(** Stops the service, switches to the candidate, starts it and waits for its
    health; what went wrong with the candidate, if anything. *)
Definition switch_over (config : Config) (tag candidate : string) : wd (option werr) :=
  during "stop current service before update" (on_failure Stop (ignoring (RemoveAll candidate))) ;;;
  switched <- attempt (switchCurrent tag) ;;
  match switched with
  | Err e =>
      restarted <- attempt Start ;;
      ignoring (RemoveAll candidate) ;;;
      tx_fail (match restarted with Err f => Both (During "switch to release" e) f | Ok _ => During "switch to release" e end)
  | Ok _ =>
      started <- attempt Start ;;
      match started with
      | Err e => tx_ret (Some e)
      | Ok _ => healthy <- attempt (await_health config) ;;
                tx_ret (match healthy with Ok _ => None | Err e => Some e end)
      end
  end.

Definition replace_release (config : Config) (inp : Inputs) (previous : string) (release : releasePayload)
  : tx (os Machine) (Result * werr) Result :=
  let tag := TagName release in
  candidate <- plainly (obtain config inp release) ;;
  candidateErr <- plainly (switch_over config tag candidate) ;;
  match candidateErr with
  | None => activated inp tag
  | Some cause =>
      fun s =>
        let back := mkResult tag false true false in
        match rollback config previous candidate s with
        | (Ok failures, s') => (Err (back, Unhealthy cause failures), s')
        | (Err e, s') => (Err (back, e), s')
        end
  end.

(** The body of [Update], after [normalize]. *)
Definition update_body (config : Config) (inp : Inputs) (requestedVersion : string) : tx (os Machine) (Result * werr) Result :=
  marked <- plainly (consumeRequestMarker (RequestFile config)) ;;
  let requestedVersion := if (requestedVersion =? "")%string then marked else requestedVersion in
  busy <- plainly (markerExists (BusyFile config)) ;;
  if busy then
    version <- plainly (during "read installed release while deferring update" currentVersion) ;;
    tx_ret (mkResult version false false true)
  else
    plainly (tx_guard ((requestedVersion =? "")%string || validVersion requestedVersion)
               (Msg "release version has unsupported characters")) ;;;
    previous <- plainly (during "read installed release" currentVersion) ;;
    release <- plainly (lift_result (fetchRelease config requestedVersion)) ;;
    if (TagName release =? previous)%string then tx_ret (mkResult (TagName release) false false false)
    else replace_release config inp previous release.

(** [Update], with its deferred record of what happened. *)
Definition Update (config : Config) (inp : Inputs) (requestedVersion : string) (s : os Machine)
  : (Result * option werr) * os Machine :=
  match normalize (goos inp) (goarch inp) config with
  | Err e => ((no_result, Some e), s)
  | Ok config =>
      let '(r, s1) := update_body config inp requestedVersion s in
      let '(result, err) := match r with Ok res => (res, None) | Err (res, e) => (res, Some e) end in
      if match err with Some e => was_killed e | None => false end then ((result, err), s1)
      else
        let '(recorded, s2) := recordUpdateStatus config (now inp) result err s1 in
        ((result, match recorded, err with
                  | Err f, Some e => Some (Both e f)
                  | Err f, None => Some (During "record update status" f)
                  | Ok _, _ => err
                  end), s2)
  end.

End Warden.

⁂

EXERCISE -> Print only what lies in the material above starting at the line with "Some cause =>" and ending at the line with "(** [Update], with", every line exactly as given.

OUTPUT FOR THIS TASK ->
  | Some cause =>
      fun s =>
        let back := mkResult tag false true false in
        match rollback config previous candidate s with
        | (Ok failures, s') => (Err (back, Unhealthy cause failures), s')
        | (Err e, s') => (Err (back, e), s')
        end
  end.

(** The body of [Update], after [normalize]. *)
Definition update_body (config : Config) (inp : Inputs) (requestedVersion : string) : tx (os Machine) (Result * werr) Result :=
  marked <- plainly (consumeRequestMarker (RequestFile config)) ;;
  let requestedVersion := if (requestedVersion =? "")%string then marked else requestedVersion in
  busy <- plainly (markerExists (BusyFile config)) ;;
  if busy then
    version <- plainly (during "read installed release while deferring update" currentVersion) ;;
    tx_ret (mkResult version false false true)
  else
    plainly (tx_guard ((requestedVersion =? "")%string || validVersion requestedVersion)
               (Msg "release version has unsupported characters")) ;;;
    previous <- plainly (during "read installed release" currentVersion) ;;
    release <- plainly (lift_result (fetchRelease config requestedVersion)) ;;
    if (TagName release =? previous)%string then tx_ret (mkResult (TagName release) false false false)
    else replace_release config inp previous release.

(** [Update], with its deferred record of what happened. *)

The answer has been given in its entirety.